You may not be able to get flares, a boom preventer, liferaft certification, generator, autopilot or watermaker parts, etc etc etc!

You might not be able to find someone who can diagnose the problem with your autopilot, generator, watermaker, sideband radio or charging system.

And getting parts shipped in is not as easy any more either. Waiting for parts delays many an Atlantic crossing.
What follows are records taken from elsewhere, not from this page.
(** Modelled from the spec: the relation to conflict category mapper.  The
    script has no such function; its header comment names the three states
    and lists precedes, meets, preceded by and met by as the acceptable
    ones. *)
Definition category (r : Relation) : ConflictCategory :=
  match r with
  | Equals => EQUAL
  | Precedes | PrecededBy | Meets | MetBy => COMPATIBLE
  | Overlaps | OverlappedBy | FinishedBy | Finishes
  | Contains | During | Starts | StartedBy => CONFLICTING
  end.

(** The function of the script that tests a named relation. *)
Definition predicate {T : Type} `{Point T} (r : Relation)
  : T -> T -> T -> T -> Py.value :=
  match r with
  | Precedes => precedes | PrecededBy => preceded_by
  | Meets => meets | MetBy => met_by
  | Overlaps => overlaps | OverlappedBy => overlapped_by
  | FinishedBy => finished_by | Finishes => finishes
  | Contains => contains | During => during
  | Starts => starts | StartedBy => started_by
  | Equals => equals
  end.

Definition all_relations : list Relation :=
  [Precedes; PrecededBy; Meets; MetBy; Overlaps; OverlappedBy;
   FinishedBy; Finishes; Contains; During; Starts; StartedBy; Equals].

(** The relations whose function gives a true result on a pair. *)
Definition holding {T : Type} `{Point T} (a_start a_end b_start b_end : T)
  : list Relation :=
  filter (fun r => Py.truthy (predicate r a_start a_end b_start b_end))
         all_relations.


Definition complements {T : Type} `{Point T}
  : list (T -> T -> T -> T -> Py.value) :=
  [preceded_by; met_by; overlapped_by; finishes; during; started_by].

(** ** The script body *)

(** [if f(X[0],X[1],X[2],X[3]): print yes], optionally with an [else]
    branch that prints too.  The output is the list of printed lines. *)
Definition print_if (v : Py.value) (yes : string) (no : list string)
  : list string :=
  if Py.truthy v then [yes] else no.

(** Modelled with the date instance passed in, since the instance is
    built from the comparison lemmas further down. *)
Definition main_with (P : Point date) : list string :=
  List.concat
  [print_if (on precedes PRECEDES) "Yes precedes" [];
   print_if (on preceded_by PRECEDED_BY) "Yes preceded_by" [];
   print_if (on meets MEETS) "Yes meets" [];
   print_if (on met_by MET_BY) "Yes met_by" [];
   print_if (on overlaps OVERLAPS) "Yes overlaps" [];
   print_if (on overlapped_by OVERLAPPED_BY) "Yes overlapped_by" [];
   print_if (on finished_by FINISHED_BY) "Yes finished_by" [];
   print_if (on finishes FINISHES) "Yes finishes" [];
   print_if (on contains CONTAINS) "Yes contains" [];
   print_if (on during DURING) "Yes during" [];
   print_if (on starts STARTS) "Yes starts" [];
   print_if (on started_by STARTED_BY) "Yes started_by" [];
   print_if (on equals EQUALS) "Yes equals" [];
   ["----------------------- contrary test -----------------------"%string];
   print_if (on precedes PRECEDED_BY)
        "Yes, Precedes with precedes_by mateches"
        ["No, Precedes with precedes_by doesn't match"%string];
   print_if (on preceded_by PRECEDES)
        "Yes preceded_by with precedes matches"
        ["No, preceded_by with precedes matches doesn't match"%string];
   print_if (on meets MET_BY)
        "Yes, meets with met_by mateches"
        ["No, meets with met_by doesn't match"%string];
   print_if (on met_by MEETS)
        "Yes, met_by with meets mateches"
        ["No, met_by with meets doesn't match"%string]].

(** * Properties *)

(** ** The point instances *)

Lemma Z_cmp_opp (a b : Z) : (b ?= a) = CompOpp (a ?= b).
Proof. apply Z.compare_antisym. Qed.

Lemma Z_cmp_lt_trans (a b c : Z) :
  (a ?= b) = Lt -> (b ?= c) = Lt -> (a ?= c) = Lt.
Proof. rewrite !Z.compare_lt_iff. lia. Qed.

(** Integers are points. *)
#[export] Instance Z_Point : Point Z :=
  {| cmp := Z.compare;
     cmp_opp := Z_cmp_opp;
     cmp_eq := Z.compare_eq;
     cmp_lt_trans := Z_cmp_lt_trans |}.

Lemma lexi_opp (c d : comparison) :
  CompOpp (lexi c d) = lexi (CompOpp c) (CompOpp d).
Proof. now destruct c. Qed.

Lemma lexi_eq (c d : comparison) : lexi c d = Eq -> c = Eq /\ d = Eq.
Proof. destruct c; simpl; intro E; (discriminate || now split). Qed.

Lemma lexi_lt (c d : comparison) :
  lexi c d = Lt <-> c = Lt \/ (c = Eq /\ d = Lt).
Proof.
  destruct c; simpl; split; intro E; auto;
    try discriminate; destruct E as [E | [E E']]; congruence.
Qed.

Lemma date_cmp_opp (a b : date) : date_cmp b a = CompOpp (date_cmp a b).
Proof.
  unfold date_cmp. rewrite !lexi_opp, <- !Z.compare_antisym. reflexivity.
Qed.

Lemma date_cmp_eq (a b : date) : date_cmp a b = Eq -> a = b.
Proof.
  destruct a as [y m d], b as [y' m' d']. unfold date_cmp. simpl.
  intro E. apply lexi_eq in E. destruct E as [Ey E].
  apply lexi_eq in E. destruct E as [Em Ed].
  apply Z.compare_eq in Ey, Em, Ed. congruence.
Qed.

Lemma date_cmp_lt_trans (a b c : date) :
  date_cmp a b = Lt -> date_cmp b c = Lt -> date_cmp a c = Lt.
Proof.
  unfold date_cmp. rewrite !lexi_lt, !Z.compare_lt_iff, !Z.compare_eq_iff. lia.
Qed.

(** Dates are points. *)
#[export] Instance date_Point : Point date :=
  {| cmp := date_cmp;
     cmp_opp := date_cmp_opp;
     cmp_eq := date_cmp_eq;
     cmp_lt_trans := date_cmp_lt_trans |}.

(** ** Facts shared by the proofs *)

Section Facts.
Context {T : Type} `{Point T}.

Lemma cmp_refl (a : T) : cmp a a = Eq.
Proof.
  pose proof (cmp_opp a a) as E. destruct (cmp a a); simpl in E; congruence.
Qed.

(** The validator answers [1] on the valid intervals and [0] on the
    others. *)
Lemma valid_dates_valid (start stop : T) :
  valid start stop <-> valid_dates start stop = Py.Int 1.
Proof.
  unfold valid, valid_dates, le, gt.
  destruct (cmp start stop); split; congruence.
Qed.

Lemma valid_dates_invalid (start stop : T) :
  invalid start stop <-> valid_dates start stop = Py.Int 0.
Proof.
  unfold invalid, valid_dates, gt.
  destruct (cmp start stop); split; congruence.
Qed.

Lemma valid_or_invalid (start stop : T) :
  valid start stop \/ invalid start stop.
Proof.
  unfold valid, invalid, le, gt. destruct (cmp start stop); auto.
Qed.

Lemma invalid_not_valid (start stop : T) :
  invalid start stop -> ~ valid start stop.
Proof.
  unfold valid, invalid, le, gt. destruct (cmp start stop); congruence.
Qed.

(** The guard of the validating functions passes on two valid intervals
    and fails on the rest. *)
Lemma guard_valid (a_start a_end b_start b_end : T) :
  valid a_start a_end -> valid b_start b_end ->
  Py.truthy (Py.and_ (valid_dates a_start a_end) (valid_dates b_start b_end))
  = true.
Proof.
  intros Ha Hb. apply valid_dates_valid in Ha, Hb. now rewrite Ha, Hb.
Qed.

Lemma guard_invalid (a_start a_end b_start b_end : T) :
  invalid a_start a_end \/ invalid b_start b_end ->
  Py.truthy (Py.and_ (valid_dates a_start a_end) (valid_dates b_start b_end))
  = false.
Proof.
  intros [Ha | Hb].
  - apply valid_dates_invalid in Ha. now rewrite Ha.
  - apply valid_dates_invalid in Hb. rewrite Hb.
    unfold Py.and_. now destruct (Py.truthy (valid_dates a_start a_end)) eqn:E.
Qed.

End Facts.

Create HintDb allen.

#[local] Hint Unfold precedes preceded_by meets met_by overlaps overlapped_by
  finished_by finishes contains during starts started_by equals : allen.

(** Open every relation function and settle its guard on valid intervals. *)
Ltac open_valid Ha Hb :=
  autounfold with allen;
  rewrite ?(guard_valid _ _ _ _ Ha Hb), ?(guard_valid _ _ _ _ Hb Ha).

(** The same on a pair with an invalid interval. *)
Ltac open_invalid Hi Hi' :=
  autounfold with allen;
  rewrite ?(guard_invalid _ _ _ _ Hi), ?(guard_invalid _ _ _ _ Hi').

(** ** The thirteen functions on valid intervals *)

Section Valid.
Context {T : Type} `{Point T}.
Implicit Types a_start a_end b_start b_end : T.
Sometimes cruisers resort to flying crew home to get what they can’t find locally.

So your List number 1 needs to include longer shake-down passages BEFORE you leave Europe so that you can find out what doesn’t work and make repairs while access to marine services is still good.
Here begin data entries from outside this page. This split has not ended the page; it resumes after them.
(** * crifanWordpress: a shallow embedding of
    [python3/crifanLib/thirdParty/crifanWordpress.py]

    The development follows the source file top-down: Python strings and the
    Unicode tables that [str.lower] and the [re] module consult, the fragment
    of [re.sub] used by [generateSlug], JSON values as returned by
    [Response.json()], the HTTP exchange as a state-and-exception monad, and
    then the methods of the class [crifanWordpress] themselves. *)

From Stdlib Require Import List String Ascii ZArith NArith Bool Lia Arith.
Import ListNotations.

Set Warnings "-register-all".
Local Open Scope list_scope.

(** ** Python strings *)

(** A Python [str] is a sequence of Unicode code points. *)
Definition char := N.
Definition str := list char.

(** [lit] reads an ASCII literal of the source as a [str]. *)
Definition lit (s : string) : str :=
  map N_of_ascii (list_ascii_of_string s).
Arguments lit s%_string.

Fixpoint str_eqb (a b : str) : bool :=
  match a, b with
  | [], [] => true
  | x :: a', y :: b' => N.eqb x y && str_eqb a' b'
  | _, _ => false
  end.

(** Truth value of a string: [if s:] holds exactly for a non-empty one. *)
Definition str_truthy (s : str) : bool :=
  match s with [] => false | _ :: _ => true end.

(** The Unicode database behind [str.lower()] and the [re] module.  The
    source relies on CPython's tables; they are a parameter of the embedding. *)
Record pyunicode := {
  str_lower : str -> str;          (* str.lower() *)
  re_word : char -> bool;          (* \w *)
  re_space : char -> bool;         (* \s *)
  re_ieq : char -> char -> bool    (* pattern char against subject char, re.I *)
}.

(** CPython's tables on the code points below 128, which is where the
    examples of the source live.  Code points from 128 upwards are left
    unchanged by [ascii_lower_char] and belong to no class here. *)
Definition ascii_lower_char (c : char) : char :=
  if (65 <=? c)%N && (c <=? 90)%N then (c + 32)%N else c.

Definition ascii_word (c : char) : bool :=
  ((48 <=? c)%N && (c <=? 57)%N) || ((65 <=? c)%N && (c <=? 90)%N)
  || ((97 <=? c)%N && (c <=? 122)%N) || (c =? 95)%N.

Definition ascii_space (c : char) : bool :=
  ((9 <=? c)%N && (c <=? 13)%N) || ((28 <=? c)%N && (c <=? 32)%N).

Definition ascii_db : pyunicode := {|
  str_lower := map ascii_lower_char;
  re_word := ascii_word;
  re_space := ascii_space;
  re_ieq := fun p c => (ascii_lower_char p =? ascii_lower_char c)%N
|}.

(** ** The fragment of [re] used by the source *)

Inductive cset :=
| CWord                (* \w *)
| CSpace               (* \s *)
| CNotWord             (* [^\w] *)
| CChar (c : char).    (* a literal character *)

Inductive atom :=
| One (k : cset)       (* a single character of the class *)
| Plus (k : cset)      (* k+, greedy *)
| Bol                  (* ^ *)
| Eol.                 (* $ *)

Definition regex := list atom.

(** The characters of an interpolated word, as literal atoms. *)
Definition lits (w : str) : regex := map (fun c => One (CChar c)) w.

Section Regex.
Variable U : pyunicode.

(** [icase] is the flag [re.I]; it only affects literal characters. *)
Definition in_cset (icase : bool) (k : cset) (c : char) : bool :=
  match k with
  | CWord => re_word U c
  | CSpace => re_space U c
  | CNotWord => negb (re_word U c)
  | CChar p => if icase then re_ieq U p c else N.eqb p c
  end.

(** Without [re.M], [$] matches at the end of the string and just before a
    newline that ends the string. *)
Definition at_eol (s : str) : bool :=
  match s with
  | [] => true
  | [c] => N.eqb c 10
  | _ => false
  end.

(** Backtracking match of [p] at the head of [s]; [bol] tells whether the
    head of [s] is the start of the subject.  The result is the number of
    characters of the match the engine settles on: a greedy [+] first takes
    as many characters as it can and gives them back one at a time. *)
Fixpoint match_here (icase : bool) (p : regex) : bool -> str -> option nat :=
  match p with
  | [] => fun _ _ => Some O
  | a :: p' =>
      match a with
      | One k => fun _ s =>
          match s with
          | c :: s' =>
              if in_cset icase k c
              then option_map S (match_here icase p' false s')
              else None
          | [] => None
          end
      | Plus k => fun _ s =>
          (fix run (s : str) : option nat :=
             match s with
             | c :: s' =>
                 if in_cset icase k c then
                   match run s' with
                   | Some n => Some (S n)
                   | None => option_map S (match_here icase p' false s')
                   end
                 else None
             | [] => None
             end) s
      | Bol => fun bol s => if bol then match_here icase p' bol s else None
      | Eol => fun bol s => if at_eol s then match_here icase p' bol s else None
      end
  end.

(** [re.sub(p, repl, s)] with a replacement that holds no backslash: scan
    left to right, replace each match and go on behind it; [skip] counts
    the characters of the current match still to be passed over. *)
Fixpoint sub_scan (icase : bool) (p : regex) (repl : str)
         (bol : bool) (skip : nat) (s : str) : str :=
  match s with
  | [] =>
      match skip with
      | O => match match_here icase p bol [] with
             | Some _ => repl
             | None => []
             end
      | S _ => []
      end
  | c :: s' =>
      match skip with
      | S k => sub_scan icase p repl false k s'
      | O =>
          match match_here icase p bol s with
          | Some (S k) => repl ++ sub_scan icase p repl false k s'
          | Some O => repl ++ c :: sub_scan icase p repl false O s'
          | None => c :: sub_scan icase p repl false O s'
          end
      end
  end.

Definition re_sub (icase : bool) (p : regex) (repl : str) (s : str) : str :=
  sub_scan icase p repl true O s.

(** ** [generateSlug] *)

Definition removeWordList : list str :=
  map lit ["to"; "the"; "a"; "are"; "is"; "and"; "of"; "in"; "at"]%string.

(** [re.sub("(\w+)'(\w+)", "\1\2", slug)].  The replacement is written in
    the source as an ordinary string literal, in which [\1] and [\2] are
    octal escapes: it is the two characters U+0001 U+0002, and holds no
    group reference. *)
Definition contraction_repl : str := [1; 2]%N.

Definition slug_contractions (slug : str) : str :=
  re_sub false [Plus CWord; One (CChar 39%N); Plus CWord] contraction_repl slug.

(** The body of [for eachWord in removeWordList]. *)
Definition slug_remove_word (slug eachWord : str) : str :=
  let removeInsideP := [Plus CSpace] ++ lits eachWord ++ [Plus CSpace] in
  let slug := re_sub true removeInsideP (lit " ") slug in
  let removeStartP := [Bol] ++ lits eachWord ++ [Plus CSpace] in
  let slug := re_sub true removeStartP (lit "") slug in
  let removeEndP := [Plus CSpace] ++ lits eachWord ++ [Eol] in
  re_sub true removeEndP (lit "") slug.
(** C1, as the code has it.  Reading back the bytes of
    [construct_command_packet(command, payload)] without the report id,
    [parse_commands] finds the command at offset 0, [len(payload)] at
    offset 1 and, cut to that length, the payload at offset 2.  What it
    then returns is decided by the command: an event for 122, 123 and 124
    (the first payload byte, the little-endian value of the payload, no
    data), [None] for 0, 120 and 121, and [UnknownCommand] for every other
    value, the commands 1 to 4 of the sending direction included. *)
Theorem encoded_packet_parses_back self dev w command_type payload :
  qmk (heap w self) = Some dev ->
  hid_read hid (trace w) dev 32 100
    = Some (tail (construct_command_packet command_type payload)) ->
  payload <> [] ->
  let stripped := tail (construct_command_packet command_type payload) in
  let first_byte := nth 0 payload 0 in
  let value := int_from_bytes_little payload in
  (nth 0 stripped 0 = command_type
   /\ nth 1 stripped 0 = len payload
   /\ take (Z.to_nat (nth 1 stripped 0)) (drop 2 stripped) = payload)
  /\ parse_commands hid call_function self w
     = (if command_type =? 0 then ret PyNone
        else if command_type =? 120 then ret PyNone
        else if command_type =? 121 then
          if utf8_valid payload then ret PyNone else raise UnicodeDecodeError
        else if command_type =? 122 then
          match SystemMembers_of_value first_byte with
          | None => raise ValueError
          | Some _ =>
            run_callback call_function self 122 [PyInt first_byte] ;;;
            ret (command_info 122 (Some first_byte))
          end
        else if command_type =? 123 then
          run_callback call_function self 123 [PyInt value] ;;;
          ret (command_info 123 (Some value))
        else if command_type =? 124 then
          run_callback call_function self 124 [] ;;;
          ret (command_info 124 None)
        else raise UnknownCommand) (after_read w dev).
Proof.
  intros Hq Hr Hne stripped first_byte value.
  assert (Htake : take (Z.to_nat (len payload)) payload = payload).
  { unfold len. rewrite Nat2Z.id. apply firstn_all. }
  split.
  - subst stripped. rewrite stripped_packet. cbn [nth drop].
    repeat split. exact Htake.
  - parse_after_read Hq Hr. rewrite stripped_packet.
    assert (Hlen : 3 <= len (command_type :: len payload :: payload)).
    { rewrite !len_cons. destruct payload; [congruence|].
      rewrite len_cons. pose proof (len_nonneg payload). lia. }
    destruct (Z.eqb_spec (len (command_type :: len payload :: payload)) 0);
      [lia|].
    destruct (Z.ltb_spec (len (command_type :: len payload :: payload)) 3);
      [lia|].
    cbn [nth drop].
    unfold Commands.Do_Nothing, Commands.PC_Raw_Debug_Msg,
      Commands.PC_Debug_Msg, Commands.PC_Switch_Fronter,
      Commands.PC_Notify_Layer_Change, Commands.PC_Activity_Ping.
    cbn zeta. change (drop 0 payload) with payload. rewrite Htake.
    destruct (command_type =? 0); [reflexivity|].
    destruct (command_type =? 120); [reflexivity|].
    destruct (command_type =? 121); [reflexivity|].
    destruct (Z.eqb_spec command_type 122) as [->|]; [reflexivity|].
    destruct (Z.eqb_spec command_type 123) as [->|]; [reflexivity|].
    destruct (Z.eqb_spec command_type 124) as [->|]; reflexivity.
Qed.

(** Whatever [parse_commands] returns, it is [None] or a [dict], and so
    never equal to the integer the polling loops compare it with. *)
Lemma parse_commands_result_is_not_an_int self w v w' n :
  parse_commands hid call_function self w = (Ok v, w') ->
  py_eq_int v n = false.
Proof.
  unfold parse_commands, run_callback. py_unfold.
  repeat match goal with
         | |- context [match ?x with _ => _ end] => destruct x eqn:?
         end;
    intros E; inversion E; reflexivity.
Qed.

(** The [return] inside the polling loop is never taken. *)
Lemma poll_keyboards_runs_to_the_end pause _keyboards : forall w,
  fst (poll_keyboards hid call_function pause _keyboards w) = Ok true -> False.
Proof.
  induction _keyboards as [|kb rest IH]; intros w; cbn [poll_keyboards].
  - discriminate.
  - unfold bind at 1.
    destruct (parse_commands hid call_function kb w) as [[v|e] w1] eqn:E;
      [|discriminate].
    rewrite (parse_commands_result_is_not_an_int _ _ _ _ _ E).
    apply IH.
Qed.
Worse, cruisers often begin their Atlantic crossing from the Canaries without ever getting around to the most important projects.

A few very common examples:

  • Beginning a three-week downwind sail without any way to prevent the boom from jibing, or without ever having rigged the downwind sails.
  • Not having either a working sideband radio or satellite phone to get weather underway.
  • Autopilot that won’t steer the boat.
  • Inability to charge the batteries sufficiently.
  • Bilge pumps that don’t work.
Ken and Margaret did make, use and revise those three lists as they began their first year of cruising.

They noticed that one important item for List number 1 was to get the charts and cruising guides and to research the route they would follow traveling south.

Margaret took that important project to heart and learned about the tides and currents, the low bridges and the safe inlets along their route south. When to travel inside and when to take the offshore route, how to play the currents and tides. By the time they left, Margaret was quite prepared to navigate them south.

And they did negotiate over those lists. Both Ken and Margaret placed items on List 1 and 2 that, though not essential, were important to them – items that made the boat home, that made cruising more enjoyable.

Five years later, Margaret reflects on that first year: “What a lifesaver your visit, and list-separating, turned out to be. It was early November before we got out of there, but we got out We still use that same list, it’s just much, much longer now and has pages and pages of items marked as completed. It’s kind of fun to look back over 5 years of projects…and the beginning 3 lists.”

YOUR lists will vary according to your cruising plans, the difficulty of the various legs of your voyage, the opportunities to get parts and professional help along the way.

But if you are starting out and feeling anxious that you might not get out cruising, or that you might get out there and have forgotten something important, make three lists!


About Kathy Parsons

Kathy Parsons took the leap and went cruising on a sailboat in 1989. Over the next 20+ years she lived aboard and sailed the US, Bahamas, Central America and Caribbean.

Her love for the sea, the sailing life and the countries and cultures she visited blossomed in a number of different ways.

She wrote two language guides for cruisers sailing in foreign countries:
French For Cruisers and Spanish for Cruisers, both widely used by sailors internationally.

She has helped thousands to pursue their sailing dreams through seminars she has developed and delivered at boat shows and sailing conferences. She has given classes and webinars in Spanish for Cruisers, and Women and Cruising, and taught cruising skills, provisioning, cruise planning and cruising the Bahamas and Caribbean. She has assisted in sailboat rallies in Europe, the Canary Islands, Caribbean, Panama and the Galapagos.

She is the founder of the website Women and Cruising, which she developed to give women and families courage and support in pursuing their sailing dreams.

Kathy currently lives on land, in Provence, France, a delightful event that never would have happened if she hadn’t sailed away years ago.

Will she go sailing again? Perhaps… Cruising and cruisers still are close to her heart.